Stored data
(* ===== verification/Termination.v ===== *)
(** * Self-sent messages

    A node handles its own broadcasts by calling [on_peer_message] from
    [_broadcast_message].  The recursion ends: the messages a node sends itself
    (a [Prepare], or a [ViewChange] once it is changing views) send nothing in
    turn.  Fuel 2 is enough and more fuel changes nothing. *)

From S2P Require Import Prelude HashSet MessageType Wire Service Errors Messages.
From S2P Require Import Timing Config NodeState MessageLog Sys Handlers Node NodeFrames Protocol.

(** ** Pure computations without fuel *)

Create HintDb unstuck.

Ltac solve_unstuck :=
  repeat first
    [ done
    | progress intros
    | solve [eauto with unstuck]
    | apply outcome_bind_not_stuck
    | match goal with
      | |- (match ?x with _ => _ end) ≠ OutOfFuel => destruct x
      end ].

Section pure.
Context `{Externals}.

Lemma u64_add_unstuck a b : u64_add a b ≠ OutOfFuel.
Proof. unfold u64_add, u64_overflow. solve_unstuck. Qed.
Lemma u64_sub_unstuck a b : u64_sub a b ≠ OutOfFuel.
Proof. unfold u64_sub, u64_overflow. solve_unstuck. Qed.
Lemma u64_mul_unstuck a b : u64_mul a b ≠ OutOfFuel.
Proof. unfold u64_mul, u64_overflow. solve_unstuck. Qed.
Lemma u64_rem_unstuck a b : u64_rem a b ≠ OutOfFuel.
Proof. unfold u64_rem. solve_unstuck. Qed.
Lemma get_block_unstuck m : get_block m ≠ OutOfFuel.
Proof. unfold get_block. solve_unstuck. Qed.

#[local] Hint Resolve u64_add_unstuck u64_sub_unstuck u64_mul_unstuck u64_rem_unstuck get_block_unstuck : unstuck.

Lemma same_block_unstuck m m' : same_block m m' ≠ OutOfFuel.
Proof. unfold same_block. solve_unstuck. Qed.
Lemma get_primary_id_unstuck st : get_primary_id st ≠ OutOfFuel.
Proof. unfold get_primary_id. solve_unstuck. Qed.

#[local] Hint Resolve same_block_unstuck get_primary_id_unstuck : unstuck.

Lemma any_o_unstuck {A} (p : A → Outcome bool) l : (∀ x, p x ≠ OutOfFuel) → any_o p l ≠ OutOfFuel.
Proof. intros Hp. induction l; cbn; solve_unstuck. Qed.
Lemma filter_o_unstuck {A} (p : A → Outcome bool) l : (∀ x, p x ≠ OutOfFuel) → filter_o p l ≠ OutOfFuel.
Proof. intros Hp. induction l; cbn; solve_unstuck. Qed.
Lemma two_f_plus_one_unstuck f : two_f_plus_one f ≠ OutOfFuel.
Proof. unfold two_f_plus_one. solve_unstuck. Qed.
Lemma log_has_required_msgs_unstuck l t m c n : log_has_required_msgs l t m c n ≠ OutOfFuel.
Proof.
  unfold log_has_required_msgs. apply outcome_bind_not_stuck; [|done].
  destruct c; [apply filter_o_unstuck; solve_unstuck|done].
Qed.

#[local] Hint Resolve two_f_plus_one_unstuck log_has_required_msgs_unstuck : unstuck.

Lemma check_prepared_unstuck l i f : check_prepared l i f ≠ OutOfFuel.
Proof. unfold check_prepared. solve_unstuck. Qed.
#[local] Hint Resolve check_prepared_unstuck : unstuck.
Lemma check_committable_unstuck l i f : check_committable l i f ≠ OutOfFuel.
Proof. unfold check_committable. solve_unstuck. Qed.

(** ** Handlers *)

Lemma never_stuck_call {A} (a : list ServiceCall → A) c : never_stuck (with_service (call a c)).
Proof. by intros s. Qed.
Lemma never_stuck_now : never_stuck now.
Proof. by intros s. Qed.
Lemma never_stuck_add m : never_stuck (log_add_message m).
Proof. intros s. unfold log_add_message. by destruct (add_message _ _ _). Qed.

#[local] Hint Resolve check_committable_unstuck any_o_unstuck : unstuck.
#[local] Hint Resolve never_stuck_call never_stuck_now never_stuck_add : fuel.

Ltac solve_fuel :=
  repeat first
    [ solve [eauto with fuel]
    | progress intros
    | apply never_stuck_ret
    | apply never_stuck_gets
    | apply never_stuck_modify
    | apply never_stuck_lift; solve [solve_unstuck]
    | apply never_stuck_bind
    | apply never_stuck_try
    | match goal with
      | |- never_stuck (match ?x with _ => _ end) => destruct x
      end ].

Lemma pre_prepare_fuel m : never_stuck (pre_prepare m).
Proof. unfold pre_prepare, state_switch_phase, stop_timeout. solve_fuel. Qed.

Lemma commit_fuel m : never_stuck (commit m).
Proof. unfold commit, svc_commit_block. solve_fuel. Qed.

Lemma view_change_fuel m : never_stuck (view_change m).
Proof.
  unfold view_change, check_received_enough_view_changes, set_current_view_from_msg, set_current_view,
    check_is_primary, become_primary, become_secondary, svc_ignore_block, svc_initialize_block.
  solve_fuel.
Qed.

#[local] Hint Resolve pre_prepare_fuel commit_fuel view_change_fuel : fuel.

Section body.
Context (h : ParsedMessage → NodeM ()) (Hh : ∀ m, never_stuck (h m)).

Lemma broadcast_message_fuel t b : never_stuck (broadcast_message h t b).
Proof. unfold broadcast_message, svc_broadcast. solve_fuel. Qed.

Lemma propose_fuel : never_stuck (propose_view_change_with (broadcast_message h)).
Proof. pose proof broadcast_message_fuel. unfold propose_view_change_with. solve_fuel. Qed.

Lemma on_peer_message_body_fuel m : never_stuck (on_peer_message_body (broadcast_message h) m).
Proof.
  pose proof broadcast_message_fuel. pose proof propose_fuel. rewrite on_peer_message_body_arms.
  unfold prepare_arm, commit_arm, broadcast_pre_prepare, broadcast_pbft_message,
    propose_view_change_if_enough_messages, check_blocks_if_not_checking, svc_check_blocks,
    commit_block_if_committing.
  solve_fuel.
Qed.
End body.
End pure.

(** ** What the handler of own messages is asked *)

Section own_messages.
Context `{Externals} `{!CodecLaws}.
Implicit Types (s : Sys) (m : ParsedMessage).

(** The messages a handler sends its own node, and the states it sends them in. *)
Definition own_message m s : Prop :=
  msg_type_of m = Prepare ∨ msg_type_of m = ViewChange ∧ mode (pbft_state s) = ViewChanging.

Section two_handlers.
Context (h h' : ParsedMessage → NodeM ()) (Hh : ∀ m s, own_message m s → h m s = h' m s).

(** Equal first steps and continuations that agree where they are run. *)
Lemma run_bind_ext {A B} (m : SM Sys A) (k k' : A → SM Sys B) s :
  (∀ a s', m s = (Done a, s') → k a s' = k' a s') → (m ≫= k) s = (m ≫= k') s.
Proof. intros Hk. rewrite !run_bind. destruct (m s) as [[]]; auto. Qed.

Lemma run_try_ext {A B} (m m' : NodeM A) (k : A → NodeM B) s :
  m s = m' s → try_bind k m s = try_bind k m' s.
Proof. intros Hm. by rewrite !run_try, Hm. Qed.

Lemma broadcast_prepare_ext n b s :
  broadcast_pbft_message (broadcast_message h) n Prepare b s = broadcast_pbft_message (broadcast_message h') n Prepare b s.
Proof.
  unfold broadcast_pbft_message. rewrite !run_get_state. destruct (_ && _); [done|].
  set (m := mkPbftMessage (Some (make_msg_info Prepare (view (pbft_state s)) n (st_id (pbft_state s)))) (Some b)).
  destruct (from_bytes_message m) as (bs & Hw & Hp); [done|].
  unfold make_msg_bytes. fold m. rewrite Hw. unfold broadcast_message, svc_broadcast. rewrite !run_call.
  rewrite Hp, !run_try_ret_ok. apply Hh. by left.
Qed.

Lemma propose_view_change_ext s : propose_view_change_with (broadcast_message h) s = propose_view_change_with (broadcast_message h') s.
Proof.
  unfold propose_view_change_with. rewrite !run_get_state. case_decide; [done|].
  rewrite !run_modify_state. apply run_bind_ext. intros v s1 [= _ <-].
  apply run_bind_ext. intros n s1 [= _ <-]. rewrite !run_get_log.
  destruct (get_consensus_seal _ _) as [seal|]; [|done]. rewrite !run_try_ret_ok.
  set (vc := mkPbftViewChange _ _).
  destruct (from_bytes_view_change vc) as (bs & Hw & Hp); [done|].
  rewrite Hw. cbn [map_err]. rewrite !run_try_ret_ok.
  unfold broadcast_message, svc_broadcast. rewrite !run_call, Hp, !run_try_ret_ok. apply Hh. by right.
Qed.

Lemma on_peer_message_body_ext m s : on_peer_message_body (broadcast_message h) m s = on_peer_message_body (broadcast_message h') m s.
Proof.
  rewrite !on_peer_message_body_arms. destruct (message_type_of_str _); try done.
  - apply run_bind_ext. intros [] s' _; [|done]. unfold broadcast_pre_prepare.
    apply run_bind_ext. intros b s'' _. apply broadcast_prepare_ext.
  - rewrite !run_try. destruct (log_add_message m s) as [[[[]|]| |] s']; try done.
    apply run_try_ext. unfold propose_view_change_if_enough_messages.
    rewrite !run_get_state. case_decide; [|done]. rewrite !run_get_log.
    apply run_bind_ext. intros f s1 _. apply run_bind_ext. intros e s2 _.
    destruct (_ && _); [|done]. apply run_try_ext, propose_view_change_ext.
Qed.
End two_handlers.

(** On its own messages a node does not ask the handler of own messages. *)
Lemma own_message_body h h' m s :
  own_message m s → on_peer_message_body (broadcast_message h) m s = on_peer_message_body (broadcast_message h') m s.
Proof.
  rewrite !on_peer_message_body_arms. unfold own_message, msg_type_of. intros [-> |[-> Hm]]; [done|].
  rewrite !run_try. destruct (log_add_message m s) as [[[[]|]| |] s'] eqn:Hadd; try done.
  assert (mode (pbft_state s') = ViewChanging) as Hm'.
  { revert Hadd. unfold log_add_message. destruct (add_message _ _ _). by intros [= _ <-]. }
  apply run_try_ext. unfold propose_view_change_if_enough_messages. rewrite !run_get_state.
  by case_decide.
Qed.

(** The recursion unrolled: a handler whose own messages are handled without
    sending anything. *)
Definition no_own_message (m : ParsedMessage) : NodeM () := mret (Ok tt).

Definition on_peer_message_flat (m : ParsedMessage) : NodeM () :=
  on_peer_message_body (broadcast_message (on_peer_message_body (broadcast_message no_own_message))) m.

Lemma on_peer_message_fuel fuel m s :
  on_peer_message (S (S fuel)) m s = on_peer_message_flat m s.
Proof.
  apply on_peer_message_body_ext. intros m' s' Hown. by apply own_message_body.
Qed.

Lemma on_peer_message_flat_fuel m : never_stuck (on_peer_message_flat m).
Proof. do 2 (apply on_peer_message_body_fuel; intros ?). by apply never_stuck_ret. Qed.
End own_messages.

# [What to produce]
Starting at the first line of the data above, retype each line exactly until you reach the line containing "(a [Prepare], or", and include that line too.

# [Response for this exercise]
(* ===== verification/Termination.v ===== *)
(** * Self-sent messages

    A node handles its own broadcasts by calling [on_peer_message] from
    [_broadcast_message].  The recursion ends: the messages a node sends itself
    (a [Prepare], or a [ViewChange] once it is changing views) send nothing in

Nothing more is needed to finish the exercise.